The advent of Google's much-discussed Circles delivers bidirectional manual filtering of people. It's bidirectional in that you are consuming from a unique list which you created, and you are sharing to a unique list of people which you created. If you create a list of "My Poker Buddies" and another for "College friends" and another for "Tech News People", the truth is that your poker buddies are going to talk about things other than poker, your college friends are going to talk about new stuff, and your tech news friends are going to talk about whatever they want... all day long. So the circles are porous. Simply naming one "Baseball" won't force people to talk about baseball, and until search is fully implemented beyond Sparks, there is no great way to find that on the site.

Another common fear about filters (which we discussed when responding the filter bubble) was that preferences are reinforcing, and that you see only what you want to see, at the exclusion of all else, that this leads to a dangerous space where you don't get access to alternate opinions. Again, I argue that we are very early in the game of finding high quality algorithm-driven personal filters for news, for social networks, or anything else we use that could benefit from personalized ranking. The solution to a smart algorithm that learns your preferences implicitly, rather than polling you explicitly for what you say you like will mean that you don't have to sift through the dozens or hundreds of posts that you deem off-topic, but instead that you get the best delivered right to you.

Unfortunately, while many companies have talked about this possible panacea, most all of them are cheating through collaborative filtering, and assuming that your social graph is smart enough to determine what is the best content for you. It's simply not true. Your interests are not my interests, and just because I like a specific topic on one day doesn't make it the most important thing the next. What is needed is a strong body of record that is tied to you as an individual, applied to your stream in real-time, helping you avoid the mess and find the best.

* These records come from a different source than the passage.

(** X17. The status endpoint answers degraded exactly when the state file
    exists and is not JSON or holds null.  Without a state file it reports
    stress 0, UNKNOWN, source none, no running daemon and the epoch time as
    age; with an object in the file it reports the properties of that
    object, and a running daemon exactly when the producer id of the object
    is a positive number, whether or not that process exists and however
    old the object is. *)
Theorem status_endpoint_answers (now : Z) (w : Untyped.World) :
  (Untyped.file w = Some Untyped.NotJson \/
   Untyped.file w = Some (Untyped.Json Untyped.PNull)
   <-> exists e, UntypedStatus.handleStatusGet now w
                 = StatusEndpoint.Degraded e) /\
  (Untyped.file w = None ->
   UntypedStatus.handleStatusGet now w
   = StatusEndpoint.StatusOk false (Some (dec 0)) (Some "UNKNOWN")
       (Some "none") (Some now)) /\
  (forall o, Untyped.file w = Some (Untyped.Json (Untyped.PObject o)) ->
   UntypedStatus.handleStatusGet now w
   = StatusEndpoint.StatusOk
       (match Api.o_daemon_pid o with
        | Some pid => pid >? 0
        | None => false
        end)
       (Api.o_stress_index o) (Api.o_flow_state o) (Api.o_source o)
       (match Api.o_timestamp o with
        | Some t => Some (now - t)
        | None => None
        end)).
Proof.
  unfold UntypedStatus.handleStatusGet, Untyped.readCurrentState.
  destruct (Untyped.file w) as [[[ | o] | ] | ].
  - split; [ split; [ intros _; eexists; reflexivity
                    | intros _; right; reflexivity ] | ].
    split; [ discriminate | intros o H; discriminate H ].
  - split; [ split; [ intros [H | H]; discriminate H
                    | intros [e H]; discriminate H ] | ].
    split; [ discriminate | ].
    intros o' H. injection H as <-.
    destruct (Api.o_timestamp o); reflexivity.
  - split; [ split; [ intros _; eexists; reflexivity
                    | intros _; left; reflexivity ] | ].
    split; [ discriminate | intros o H; discriminate H ].
  - split; [ split; [ intros [H | H]; discriminate H
                    | intros [e H]; discriminate H ] | ].
    split; [ | intros o H; discriminate H ].
    intros _. cbn. rewrite Z.sub_0_r. reflexivity.
Qed.

Lemma status_endpoint_answers_witness :
  UntypedStatus.handleStatusGet 1700000090000 (Untyped.ofEnv noSignal)
  = StatusEndpoint.StatusOk false (Some (dec 0)) (Some "UNKNOWN")
      (Some "none") (Some 1700000090000)
  /\
  UntypedStatus.handleStatusGet 1700000090000 pidOnlyFile
  = StatusEndpoint.StatusOk true None None None None
  /\
  exists e, UntypedStatus.handleStatusGet 1700000090000 nullWorld
            = StatusEndpoint.Degraded e.
Proof.
  split; [ | split ].
  - apply (proj1 (proj2 (status_endpoint_answers 1700000090000
                           (Untyped.ofEnv noSignal)))).
    reflexivity.
  - apply (proj2 (proj2 (status_endpoint_answers 1700000090000 pidOnlyFile))
             pidOnly).
    reflexivity.
  - apply (proj1 (proj1 (status_endpoint_answers 1700000090000 nullWorld))).
    right. reflexivity.
Defined.
(** * Entis: sparse-set component stores, entity recycling and queries

    A shallow embedding of [sparse_set.h] and [registry.h] (with the
    constants of [config.h] and the error enumeration of [error.h]),
    followed by the properties of the specification.

    Conventions of the embedding.
    - [id_t] is [uint32_t]; ids are modelled as [N] and the conversion
      from [size_t] to [id_t] is written out ([to_id]).
    - A [std::vector] is a list; [size], [vlook], [vget] and [vset]
      index it by ids.  [operator[]] out of range is undefined in the
      source: the model reads the inhabitant and ignores the write; the
      theorems are stated on states where every access is in range.
    - [std::fill] is given a range of offsets.  [fill] gives the cells of
      the range that belong to the vector and counts the cells of the
      range that lie past [end()] ([overrun]).  Writing past [end()] is
      undefined: [rezise], and [bind] and [registry_bind] through it,
      have a result only when there is no such cell ([None]
      otherwise).
    - Component values of every type live in one universe [V]; the
      registry's [unordered_map] from type names to stores is a [gmap]
      from strings. *)

From stdpp Require Import base numbers option list sorting gmap strings.

Local Open Scope N_scope.

(** ** config.h *)

Abbreviation id_t := N (only parsing).

Definition MAX_ID : id_t := 4294967295.
(** * GetGoogleReviewLinkHelper: the Places handler

    A shallow embedding of [src/JS/PlacesHandler.js] (the single-flight
    loader of the Google Maps script and the place resolution logic) and of
    the part of [src/JS/main.js] that consumes its results, together with
    the properties of the specification that concern them. *)

From Stdlib Require Import ZArith String Ascii Lia.
From stdpp Require Import base option list gmap.

(** ** JavaScript strings and values *)

Module JS.

Local Open Scope Z_scope.

(** A JavaScript string is a sequence of UTF-16 code units. *)
Abbreviation jsstring := (list Z).

(** ASCII literals of the source, as code units. *)
Definition js (s : string) : jsstring :=
  map (fun a => Z.of_N (N_of_ascii a)) (list_ascii_of_string s).

(** The values a field of a provider record holds: a string, or one of the
    two absent values. *)
Inductive JsValue :=
| JsUndefined
| JsNull
| JsString (s : jsstring).

#[global] Instance JsValue_eq_dec : EqDecision JsValue.
Proof. solve_decision. Defined.

(** [a === b] on these values. *)
Definition strict_eq (a b : JsValue) : bool := bool_decide (a = b).

(** ToBoolean: a string is truthy when it is not empty. *)
Definition truthy (v : JsValue) : bool :=
  match v with
  | JsUndefined | JsNull => false
  | JsString [] => false
  | JsString (_ :: _) => true
  end.

(** [a || b] *)
Definition or_else (a b : JsValue) : JsValue := if truthy a then a else b.
(** ** The caption path *)

(** C7 does not hold of the code.  The [try] block of TextLabel only builds
    the [Text] element, which cannot fail, so TextLabel returns that
    element for every input and its [catch] block is never entered; when
    [Text] then fails to render, the failure is thrown by the mount of the
    label, and by the render of the whole widget as soon as a label is
    shown.  No sphere marker is produced. *)
Theorem text_failure_escapes_TextLabel :
  (forall p w, call (TextLabel p) w = (Returned (Some (text_element p)), w))
  /\ (forall p, text_element p <> fallback_marker p)
  /\ (forall p w,
        mount_TextLabel (fun _ => true) (TextLabelEl p) w = (Throw (Error "Text"), w))
  /\ ui_step (fun _ => true) PointerOver initial_ui = Raised (Error "Text")
  /\ ui_step (fun _ => true) Click initial_ui = Raised (Error "Text").
Proof.
  split; [| split; [| split; [| split]]].
  - intros p w. reflexivity.
  - intros p. unfold text_element, fallback_marker. discriminate.
  - intros p w. reflexivity.
  - by_evaluation.
  - by_evaluation.
Qed.

(** ** The audio effect where the audio calls succeed *)

Lemma nth_error_snoc {A : Type} (l : list A) (x : A) :
  nth_error (l ++ [x]) (List.length l) = Some x.
Proof. induction l as [| y l IH]; [reflexivity | exact IH]. Qed.

Lemma update_nth_snoc {A : Type} (f : A -> A) (l : list A) (x : A) :
  update_nth (List.length l) f (l ++ [x]) = l ++ [f x].
Proof.
  induction l as [| y l IH]; [reflexivity |].
  cbn. rewrite IH. reflexivity.
Qed.

Section MonadLaws.
Context {St R : Type}.

Lemma bind_normal {A B : Type} (m : M St R A) (k : A -> M St R B) s a s' :
  m s = (Normal a, s') -> bind m k s = k a s'.
Proof. intros H. unfold bind. rewrite H. reflexivity. Qed.

Lemma try_catch_normal {A : Type} (m : M St R A) h s a s' :
  m s = (Normal a, s') -> try_catch m h s = (Normal a, s').
Proof. intros H. unfold try_catch. rewrite H. reflexivity. Qed.

End MonadLaws.

Lemma liftW_normal {R A : Type} (m : M World R A) w l a w' :
  m w = (Normal a, w') -> liftW m (w, l) = (Normal a, (w', l)).
Proof. intros H. unfold liftW. cbn [fst snd]. rewrite H. reflexivity. Qed.

Section Working.
Variable env : Env.
Hypothesis Hok : audio_ok env.
Context {R : Type}.

Lemma guard_ok c w : guard (R := R) env c w = (Normal tt, w).
Proof. unfold guard. rewrite (proj2 Hok). reflexivity. Qed.

Ltac guarded := erewrite bind_normal by apply guard_ok; try reflexivity.

Lemma new_AudioContext_ok w :
  new_AudioContext (R := R) env w
  = (Normal (List.length (contexts w)),
     set_contexts (fun l => l ++ [mkAudioContext false]) w).
Proof. unfold new_AudioContext. guarded. Qed.

Lemma createOscillator_ok ac w :
  createOscillator (R := R) env ac w
  = (Normal (List.length (oscillators w)),
     set_oscillators
       (fun l => l ++ [mkOscillator ac "sine" (Num.of_Z 440) None false false]) w).
Proof. unfold createOscillator. guarded. Qed.

Lemma createGain_ok ac w :
  createGain (R := R) env ac w
  = (Normal (List.length (gains w)),
     set_gains (fun l => l ++ [mkGain ac n1 false]) w).
Proof. unfold createGain. guarded. Qed.

Lemma set_osc_type_ok o t w :
  set_osc_type (R := R) env o t w
  = (Normal tt,
     set_oscillators (update_nth o (fun x =>
       mkOscillator (osc_context x) t (osc_frequency x)
                    (osc_output x) (osc_started x) (osc_stopped x))) w).
Proof. unfold set_osc_type. guarded. Qed.

Lemma set_frequency_ok o v w :
  set_frequency (R := R) env o v w
  = (Normal tt,
     set_oscillators (update_nth o (fun x =>
       mkOscillator (osc_context x) (osc_type x) v
                    (osc_output x) (osc_started x) (osc_stopped x))) w).
Proof. unfold set_frequency. guarded. Qed.

Lemma set_gain_ok g v w :
  set_gain (R := R) env g v w
  = (Normal tt,
     set_gains (update_nth g (fun x =>
       mkGain (gain_context x) v (gain_to_destination x))) w).
Proof. unfold set_gain. guarded. Qed.
Lemma slot_at_most s k : wf_state s → blen (slot_of k (abs s)) ≤ ENDPOINT_MAX_DATA_LENGTH.
Proof.
  intros Hwf. unfold slot_of. simpl. rewrite list_lookup_fmap.
  destruct (endpoint_data s !! k) as [e|] eqn:He; simpl; [|done].
  pose proof (Forall_lookup_1 _ _ _ _ (wf_endpoints s Hwf) He) as Hewf. rewrite blen_contents by done. apply Hewf.
Qed.

(** On an empty endpoint a sleeping call ends. *)
Lemma transmit_wake_empty th r g s :
  wf_state s → request_ok r → slot_of (ep_number (rq_ep r)) (abs s) = [] →
  ∃ s', transmit_wake th r g s =
    Ok (Returned (bool_decide (g = reset_generation s ∧ device_stopped s = false))) s'.
Proof.
  intros Hwf Hr Hslot. assert (transmit_waits th (ep_number (rq_ep r)) (abs s) = false) as Hw.
  { unfold transmit_waits. rewrite Hslot, (bool_decide_false ([] ≠ [])) by tauto. apply andb_false_r. }
  destruct (decide (g = reset_generation s)) as [->|Hg].
  - rewrite transmit_wake_enter, transmit_enter_eq. destruct Hr as (Hlen & Hmsg & Hb).
    pose proof (transmit_spec th s (rq_ep r) (rq_data r) (rq_length r) Hwf Hlen Hmsg Hb) as H.
    rewrite Hw in H. unfold spec_store in H. rewrite Hslot in H. simpl in H. destruct (device_stopped s).
    + destruct H as (s' & -> & _). rewrite bool_decide_false by naive_solver. eauto.
    + rewrite bool_decide_true by done. destruct (decide (_ = 0%nat)); destruct H as (s' & -> & _); eauto.
  - rewrite transmit_wake_stale, Hw by done. rewrite bool_decide_false by tauto. eauto.
Qed.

Google has traditionally been very cautious, going against conventional wisdom by not leveraging behavioral targeting as much as they could, by going out of their way to not overuse your Web history, your email activity, or in any other way, abusing the relationship you have with them and your content. With Google+, on both mobile and desktop, they have a new opportunity to do this correctly, continually learning more about your interests and activity to serve you the most relevant updates while avoiding much of the cruft that has plagued other networks, specifically Facebook. Having worked closely with my6sense for the better part of two years, I've seen directly how smart algorithms based on implicit feedback can make useful high quality streams out of what would more commonly be considered noise - and I've seen many people on Google+ and Twitter call for the same such filtering engine to be applied.

As Google+ gains visibility with the service opening up to more users, and less geeky users, it is inevitable that the stream content will be diversified and become more "noisy". Initial users will no longer be accepting of the content, excited just to use something new, but they will want the network to provide increased quality and connections than the status quo. While it's expected Google will eventually do a tie-in with casual gaming on a dedicated games site, the general hope from the community is that game-related info with not pollenate Google+. It's well-known that game info is a common polluter of Facebook streams, even if you've done your darndest to block all the services that hit your feed.

Tom's approach is laudable. He sees a new network with great promise, and is scared that Google will fumble it away. But I believe his conclusion is not perfect, for if done correctly, intelligent algorithms can make the network the most personal and most relevant one on the market. What Google+ needs to deliver is not just that it exists, but that it is differentiated and better. Why not use the smarts and information the company has to achieve just that?

Disclosure (as always): I am the VP of Marketing at my6sense, which provides personalization of news and social streams (but not yet Google+).